What is dynamic programming?

I quote a passage from Leetcode, which I think is very authoritative, and I will take you through dynamic programming in real life.



Are you confused? That’s right. When I first got into dynamic programming, I got stuck for a long time. However, dynamic programming is not so difficult as long as we understand the following problems. (THREE dimensional four dimensional DP difficult to doubt life QAQ)

  1. Definition of state
  2. State transition equation (Mathematical induction)
  3. Initial conditions and boundaries

Still a little confused? That’s right. Let me elaborate.

Definition of state

And the definition of state, you’re just looking for the conditions that they give you, the constraints. Take, for example, the classic climbing stairs.

First of all, we collected the problem restrictions, one is that you can only climb one step at a time, or two steps at a time. The other is n steps to reach the roof; So our definition of state must depend only on these two conditions. It’s not nonsense, it’s not nonsense, sometimes one of the key things to solve a problem is to get the definition of state right;

So what’s the definition of this state? Obviously different ways to climb the n steps to the top.
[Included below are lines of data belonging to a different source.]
Lemma keep_other_split p e l1 l2 :
  NoDup (ids (l1 ++ (p, e) :: l2)) -> keep (other_than p) (l1 ++ (p, e) :: l2) = l1 ++ l2.
Proof.
  intros Hn. unfold ids in Hn. rewrite fmap_app, fmap_cons in Hn.
  apply NoDup_app in Hn as (Hn1 & Hd & Hn2). apply NoDup_cons in Hn2 as [Hp _]. cbn [fst] in Hp.
  rewrite keep_app. unfold keep at 2.
  rewrite filter_cons_False by (unfold other_than; rewrite bool_decide_eq_true_2; done).
  f_equal; apply keep_all; apply Forall_forall; intros x Hx; unfold other_than;
    rewrite bool_decide_eq_false_2; try done; intros <-.
  - apply (Hd x.1); [by apply list_elem_of_fmap_2|]. by left.
  - apply Hp. by apply list_elem_of_fmap_2.
Qed.

Lemma keep_other_absent p l : p ∉ ids l -> keep (other_than p) l = l.
Proof.
  intros Hp. apply keep_all, Forall_forall. intros x Hx. unfold other_than.
  rewrite bool_decide_eq_false_2; [done|]. by apply (not_in_ids _ l).
Qed.

Lemma perm_keep f l k : l ≡ₚ k -> keep f l ≡ₚ keep f k.
Proof. intros H. unfold keep. by rewrite H. Qed.

Lemma ids_perm (l k : list aentry) : l ≡ₚ k -> ids l ≡ₚ ids k.
Proof. intros H. unfold ids. by rewrite H. Qed.

Lemma elem_of_ids_split p l : p ∈ ids l -> exists e l1 l2, l = l1 ++ (p, e) :: l2 /\ p ∉ ids l1.
Proof.
  intros Hp. apply (list_elem_of_fmap_1 fst) in Hp as ([q e] & -> & Hx). cbn [fst].
  induction l as [|[r er] l IH]; [by apply elem_of_nil in Hx|]. destruct (decide (r = q)) as [->|Hne].
  - exists er, [], l. split; [done|]. apply not_elem_of_nil.
  - apply elem_of_cons in Hx as [[= -> ->]|Hx]; [done|].
    destruct (IH Hx) as (e' & l1 & l2 & -> & Hn). exists e', ((r, er) :: l1), l2. split; [done|].
    cbn. apply not_elem_of_cons. by split.
Qed.

(** ** Freeing *)

Lemma stas_free p l s :
  Forall (fun q => forall r, q = Some r -> r ∈ ids (by_expiry s)) l ->
  NoDup (ids (by_expiry s)) ->
  ((fun q => if bool_decide (q = Some p) then None else q) <$> l)
  = ((fun q => match q with
               | Some r => if bool_decide (r ∈ ids (keep (other_than p) (by_expiry s))) then q else None
               | None => None end) <$> l).
Proof.
  intros Hl Hn. apply list_fmap_ext. intros i q Hiq. pose proof (Forall_lookup_1 _ _ _ _ Hl Hiq) as Hq.
  destruct q as [r|]; [|done]. specialize (Hq r eq_refl). destruct (decide (r = p)) as [->|Hne].
  - rewrite bool_decide_eq_true_2, bool_decide_eq_false_2; [done| |done]. intros Hi.
    apply (list_elem_of_fmap_1 fst) in Hi as (x & -> & Hx). apply elem_of_keep in Hx as [Hx _].
    unfold other_than in Hx. by rewrite bool_decide_eq_true_2 in Hx.
  - rewrite bool_decide_eq_false_2, bool_decide_eq_true_2; [done| |congruence].
    apply (list_elem_of_fmap_1 fst) in Hq as (x & -> & Hx). apply list_elem_of_fmap_2, elem_of_keep.
    split; [|done]. unfold other_than. by rewrite bool_decide_eq_false_2.
Qed.

Lemma live_keep f s :
  Forall (fun p => forall q, p = Some q -> q ∈ ids (by_expiry (a_keep f s))) (stas (a_keep f s)).
Proof.
  unfold a_keep. cbn [stas by_expiry]. apply Forall_fmap, Forall_true. intros [r|]; [|done].
  cbn. case_bool_decide; [by intros q [= <-]|done].
Qed.

(** Unlinking from one list leaves the chains over the other link alone. *)
Lemma unlinked_other lk lk2 h hd prev e pos l :
  (forall e p, link_get lk2 (link_set lk p e) = link_get lk2 e /\
               erase (link_set lk p e) = erase e) ->
  chain lk2 h pos l -> chain lk2 (unlinked lk h hd prev e).2 pos l.
Proof.
  intros Hok Hc. destruct prev as [q|]; [|done]. cbn [unlinked snd].
  apply chain_alter_other; [|done]. intros e'. apply Hok.
Qed.

Lemma next_hnext e p :
  link_get by_next (link_set by_hnext p e) = link_get by_next e /\ erase (link_set by_hnext p e) = erase e.
Proof. by destruct e. Qed.
Lemma hnext_next e p :
  link_get by_hnext (link_set by_next p e) = link_get by_hnext e /\ erase (link_set by_next p e) = erase e.
Proof. by destruct e. Qed.

Lemma passes_unlinked lk h hd prev e : passes (unlinked lk h hd prev e).2 = passes h.
Proof. destruct prev; [apply passes_alter|done]. Qed.
Lemma dom_unlinked lk h hd prev e : dom (unlinked lk h hd prev e).2 = dom h.
Proof. destruct prev; [apply dom_alter_L|done]. Qed.

(** An unlinked heap changes no entry off the list but its own link. *)
Lemma unlinked_out lk h hd l1 e q :
  q ∉ ids l1 -> (unlinked lk h hd (prev_of None l1) e).2 !! q = h !! q.
Proof.
  intros Hq. unfold prev_of. destruct (last l1) as [[r er]|] eqn:E; [|done]. cbn [unlinked snd].
  apply lookup_alter_ne. intros ->. apply Hq. apply last_Some in E as [l ->].
  unfold ids. rewrite fmap_app. apply elem_of_app. right. by left.
Qed.

Lemma unlinked_lookup lk h hd prev e q e0 :
  link_ok lk -> h !! q = Some e0 ->
  exists e1, (unlinked lk h hd prev e).2 !! q = Some e1 /\ erase e1 = erase e0.
Proof.
  intros Hok Hq. destruct prev as [r|]; [|by exists e0]. cbn [unlinked snd].
  destruct (decide (r = q)) as [->|].
  - rewrite lookup_alter_eq, Hq. eexists. split; [done|]. apply Hok.
  - rewrite lookup_alter_ne by done. by exists e0.
Qed.

Lemma keep_bucket_in i p e l :
  (p, e) ∈ l -> hash_of (p, e) = i -> (p, e) ∈ keep (in_bucket i) l.
Proof. intros Hx Hh. apply elem_of_keep. split; [|done]. by apply Nat.eqb_eq. Qed.

Lemma nodup_id_unique (l : list aentry) p e e2 :
  NoDup (ids l) -> (p, e) ∈ l -> (p, e2) ∈ l -> e = e2.
Proof.
  induction l as [|[q eq] l IH]; intros Hn H1 H2; [by apply elem_of_nil in H1|].
  apply NoDup_cons in Hn as [Hq Hn].
  apply elem_of_cons in H1 as [[= -> ->]|H1]; apply elem_of_cons in H2 as [[= ->]|H2]; subst; try done.
  - exfalso. apply Hq. by apply (list_elem_of_fmap_2 fst _ (q, e2)).
  - exfalso. apply Hq. by apply (list_elem_of_fmap_2 fst _ (q, e)).
  - by apply IH.
Qed.

Ltac cache_simpl :=
  cbn [heap bucket pmksa pmksa_count sta_pmksa timeout set set_heap set_bucket set_pmksa set_pmksa_count
       set_sta_pmksa set_timeout mbind option_bind fst snd].

Lemma free_entry_run w p e e' hd l1 l2 m1 m2 :
  chain by_next (heap w) (pmksa w) (l1 ++ (p, e) :: l2) -> p ∉ ids l1 ->
  NoDup (ids (l1 ++ (p, e) :: l2)) -> NoDup (ids (m1 ++ (p, e) :: m2)) ->
  bucket w !! PMKID_HASH (pmkid e') = Some hd ->
  chain by_hnext (heap w) hd (m1 ++ (p, e) :: m2) -> p ∉ ids m1 -> heap w !! p = Some e' ->
  let r1 := unlinked by_hnext (heap w) hd (prev_of None m1) e' in
  let r2 := unlinked by_next r1.2 (pmksa w) (prev_of None l1) e' in
  pmksa_cache_free_entry p w =
    Some (mk_cache (delete p r2.2) (<[PMKID_HASH (pmkid e') := r1.1]> (bucket w)) r2.1
            (Z.pred (pmksa_count w))
            ((fun q => if bool_decide (q = Some p) then None else q) <$> sta_pmksa w) (timeout w)).
Proof.
  intros Hl Hp1 Hn Hnb Hhd Hb Hm1 Hpe r1 r2.
  unfold pmksa_cache_free_entry, wpa_auth_pmksa_free_cb. cbv zeta. cache_simpl.
  rewrite Hpe. cache_simpl. rewrite Hhd. cache_simpl.
  pose proof (chain_passes _ _ _ _ Hb Hnb) as Hfb. rewrite length_app in Hfb.
  rewrite (unlink_spec by_hnext (passes (heap w)) _ hd p e e' m1 m2 hd None Hb Hm1 ltac:(lia) ltac:(done) Hpe).
  fold r1. rewrite (surjective_pairing r1). cache_simpl.
  assert (Hl' : chain by_next r1.2 (pmksa w) (l1 ++ (p, e) :: l2)).
  { by apply unlinked_other; [apply next_hnext|]. }
  assert (Hpe' : r1.2 !! p = Some e') by (unfold r1; by rewrite unlinked_out).
  pose proof (chain_passes _ _ _ _ Hl' Hn) as Hf. rewrite length_app in Hf.
  rewrite (unlink_spec by_next (passes r1.2) _ (pmksa w) p e e' l1 l2 _ None Hl' Hp1 ltac:(lia) ltac:(done) Hpe').
  fold r2. rewrite (surjective_pairing r2). by cache_simpl.
Qed.

Lemma keep_bucket_free i p l :
  keep (in_bucket i) (keep (other_than p) l) = keep (other_than p) (keep (in_bucket i) l).
Proof. apply keep_comm. Qed.

Lemma hash_other_bucket p e i l :
  NoDup (ids l) -> (p, e) ∈ l -> i <> hash_of (p, e) -> p ∉ ids (keep (in_bucket i) l).
Proof.
  intros Hn Hx Hi Hin. apply (list_elem_of_fmap_1 fst) in Hin as ([q e2] & -> & Hin).
  apply elem_of_keep in Hin as [Hb Hin]. cbn [fst] in *.
  rewrite (nodup_id_unique l q e e2) in Hi by done. apply Nat.eqb_eq in Hb. by rewrite Hb in Hi.
Qed.

Lemma chain_not_in_ids lk h h' pos l :
  (forall q, q ∈ ids l -> h' !! q = h !! q) -> chain lk h pos l -> chain lk h' pos l.
Proof. intros Hh. apply chain_not_in. intros x Hx. by apply Hh, list_elem_of_fmap_2. Qed.

Lemma buckets_disjoint i j q l :
  NoDup (ids l) -> q ∈ ids (keep (in_bucket i) l) -> q ∈ ids (keep (in_bucket j) l) -> i = j.
Proof.
  intros Hn Hi Hj. apply (list_elem_of_fmap_1 fst) in Hi as ([q1 e1] & -> & Hi).
  apply elem_of_keep in Hi as [Hbi Hi]. apply Nat.eqb_eq in Hbi as <-.
  destruct (decide (j = hash_of (q1, e1))) as [->|Hne]; [done|].
  exfalso. by apply (hash_other_bucket q1 e1 j l).
Qed.

(** Where an entry of the cache is on its two lists. *)
Lemma rep_split more w s p :
  rep more w s -> p ∈ ids (by_expiry s) ->
  exists e e' l1 l2 m1 m2 hd,
    by_expiry s = l1 ++ (p, e) :: l2 /\ p ∉ ids l1 /\ heap w !! p = Some e' /\ (p, e) ∈ by_age s /\
    PMKID_HASH (pmkid e') = hash_of (p, e) /\ bucket w !! hash_of (p, e) = Some hd /\
    keep (in_bucket (hash_of (p, e))) (by_age s) = m1 ++ (p, e) :: m2 /\ p ∉ ids m1 /\
    chain by_hnext (heap w) hd (m1 ++ (p, e) :: m2).
Proof.
  intros [Rl Rh _ Rp Rn _ _ _ _ _ _] Hp.
  destruct (elem_of_ids_split _ _ Hp) as (e & l1 & l2 & El & Hp1).
  assert (Hin : (p, e) ∈ by_expiry s) by (rewrite El; apply elem_of_app; right; left).
  destruct (chain_lookup _ _ _ _ (p, e) Rl Hin) as (e' & Hpe & He).
  assert (Hage : (p, e) ∈ by_age s) by (by rewrite Rp).
  assert (Hnage : NoDup (ids (by_age s))) by (by rewrite (ids_perm _ _ Rp)).
  destruct (Rh (hash_of (p, e)) (hash_range _)) as (hd & Hhd & Rchain).
  assert (Hbk : p ∈ ids (keep (in_bucket (hash_of (p, e))) (by_age s))).
  { apply (list_elem_of_fmap_2 fst _ (p, e)). by apply keep_bucket_in. }
  destruct (elem_of_ids_split _ _ Hbk) as (e0 & m1 & m2 & Em & Hm1).
  assert (e0 = e) as ->.
  { assert (Hin0 : (p, e0) ∈ keep (in_bucket (hash_of (p, e))) (by_age s)).
    { rewrite Em. apply elem_of_app. right. by left. }
    apply elem_of_keep in Hin0 as [_ Hin0]. by apply (nodup_id_unique (by_age s) p). }
  exists e, e', l1, l2, m1, m2, hd. split_and!; try done; [|by rewrite <- Em].
  unfold hash_of. cbn [snd] in He |- *. by rewrite <- He.
Qed.

Lemma not_in_split (p : positive) (e : rsn_pmksa_cache_entry) l1 l2 :
  NoDup (ids (l1 ++ (p, e) :: l2)) -> p ∉ ids (l1 ++ l2).
Proof.
  intros Hn Hp. rewrite <- (keep_other_split p e) in Hp by done.
  apply (list_elem_of_fmap_1 fst) in Hp as (x & -> & Hx). apply elem_of_keep in Hx as [Hx _].
  unfold other_than in Hx. by rewrite bool_decide_eq_true_2 in Hx.
Qed.

Lemma ids_keep_dom p e l1 l2 (more : gset positive) :
  NoDup (ids (l1 ++ (p, e) :: l2)) -> p ∉ more ->
  (list_to_set (ids (l1 ++ (p, e) :: l2)) ∪ more) ∖ {[p]}
  = list_to_set (ids (l1 ++ l2)) ∪ more.
Proof.
  intros Hn Hp. pose proof (not_in_split _ _ _ _ Hn) as Hout. revert Hout.
  unfold ids. rewrite !fmap_app, fmap_cons. cbn [fst]. intros Hout.
  apply set_eq. intros x. set_solver.
Qed.

(** [pmksa_cache_free_entry] of an entry of the cache takes it off the lists,
    clears the stations' pointers to it and frees it. *)
Lemma free_entry_rep more w s p :
  rep more w s -> p ∈ ids (by_expiry s) -> p ∉ more ->
  exists w', pmksa_cache_free_entry p w = Some w' /\ rep more w' (a_free p s) /\
    timeout w' = timeout w /\
    (forall q, q ∉ ids (by_expiry s) -> heap w' !! q = heap w !! q).
Proof.
  intros R Hp Hmore.
  destruct (rep_split _ _ _ _ R Hp) as (e & e' & l1 & l2 & m1 & m2 & hd & El & Hp1 & Hpe & Hage & Hi &
    Hhd & Em & Hm1 & Rc0). destruct R as [Rl Rh Rb Rp Rn Rs Rc Rst Rlive Rarm Rdom].
  assert (Hnage : NoDup (ids (by_age s))) by (by rewrite (ids_perm _ _ Rp)).
  pose proof Rl as Rl0. pose proof Rn as Rn0. rewrite El in Rl0, Rn0.
  pose proof (keep_nodup (in_bucket (hash_of (p, e))) _ Hnage) as Hnb. rewrite Em in Hnb.
  pose proof Hhd as Hhd0. rewrite <- Hi in Hhd0.
  eexists. split; [by apply (free_entry_run w p e e' hd l1 l2 m1 m2)|]. cache_simpl.
  set (r1 := unlinked by_hnext (heap w) hd (prev_of None m1) e').
  set (r2 := unlinked by_next r1.2 (pmksa w) (prev_of None l1) e').
  assert (Hout : forall q, q ∉ ids (by_expiry s) -> (delete p r2.2) !! q = heap w !! q).
  { intros q Hq. rewrite lookup_delete_ne by (intros ->; done). unfold r2.
    rewrite unlinked_out by (intros ?; apply Hq; rewrite El; unfold ids in *; set_solver).
    unfold r1. apply unlinked_out. intros Hm. apply Hq. rewrite <- (ids_perm _ _ Rp).
    apply (ids_keep_elem (in_bucket (hash_of (p, e)))). rewrite Em. unfold ids in *. set_solver. }
  split; [|by split].
  assert (Hr1p : r1.2 !! p = Some e') by (unfold r1; by rewrite unlinked_out).
  split; cache_simpl; unfold a_free, a_keep; cbn [by_expiry by_age stas].
  - rewrite El, keep_other_split by done. apply chain_delete_out; [by apply (not_in_split p e)|].
    apply (chain_unlinked by_next r1.2 (pmksa w) p e e'); [apply by_next_ok| |done..].
    apply unlinked_other; [apply next_hnext|done].
  - intros i Hir. rewrite keep_bucket_free, Hi. destruct (decide (i = hash_of (p, e))) as [->|Hne].
    + exists r1.1. split; [apply list_lookup_insert_eq; by rewrite Rb|].
      rewrite Em, keep_other_split by done. apply chain_delete_out; [by apply (not_in_split p e)|].
      apply unlinked_other; [apply hnext_next|].
      by apply (chain_unlinked by_hnext (heap w) hd p e e'); [apply by_hnext_ok|..].
    + destruct (Rh i Hir) as (hdi & Hhdi & Rci). exists hdi.
      rewrite list_lookup_insert_ne by done. split; [done|].
      pose proof (hash_other_bucket p e i _ Hnage Hage Hne) as Hpi.
      rewrite keep_other_absent by done. apply chain_delete_out; [done|].
      apply unlinked_other; [apply hnext_next|]. revert Rci. apply chain_not_in_ids.
      intros q Hq. apply unlinked_out. intros Hm. apply Hne.
      apply (buckets_disjoint i (hash_of (p, e)) q (by_age s)); [done..|]. rewrite Em.
      unfold ids in *. set_solver.
  - by rewrite length_insert.
  - by apply perm_keep.
  - by apply keep_nodup.
  - by apply keep_sorted.
  - rewrite El, keep_other_split, Rc, El, !length_app by done. cbn [length]. lia.
  - rewrite Rst. by apply stas_free.
  - apply (live_keep (other_than p) s).
  - intros Hne. apply Rarm. intros Hnil. apply Hne. by rewrite Hnil.
  - rewrite dom_delete_L. unfold r2, r1. rewrite !dom_unlinked, Rdom, El, keep_other_split by done.
    by apply ids_keep_dom.
Qed.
Dp = different ways to climb to the top

State transition equation (Mathematical induction)

Transfer equation, is also one of the difficulties of DP, or continue to take climbing stairs as an example; In fact, THE most difficult dp is the first two points; Once the definition of state and the state transition equation are defined, dp is solved.

In fact, the transition equation, which is mathematical induction, sounds pretty fancy, right? It’s all about finding patterns.

The key is how do you find patterns? Teach a man to fish rather than to fish him.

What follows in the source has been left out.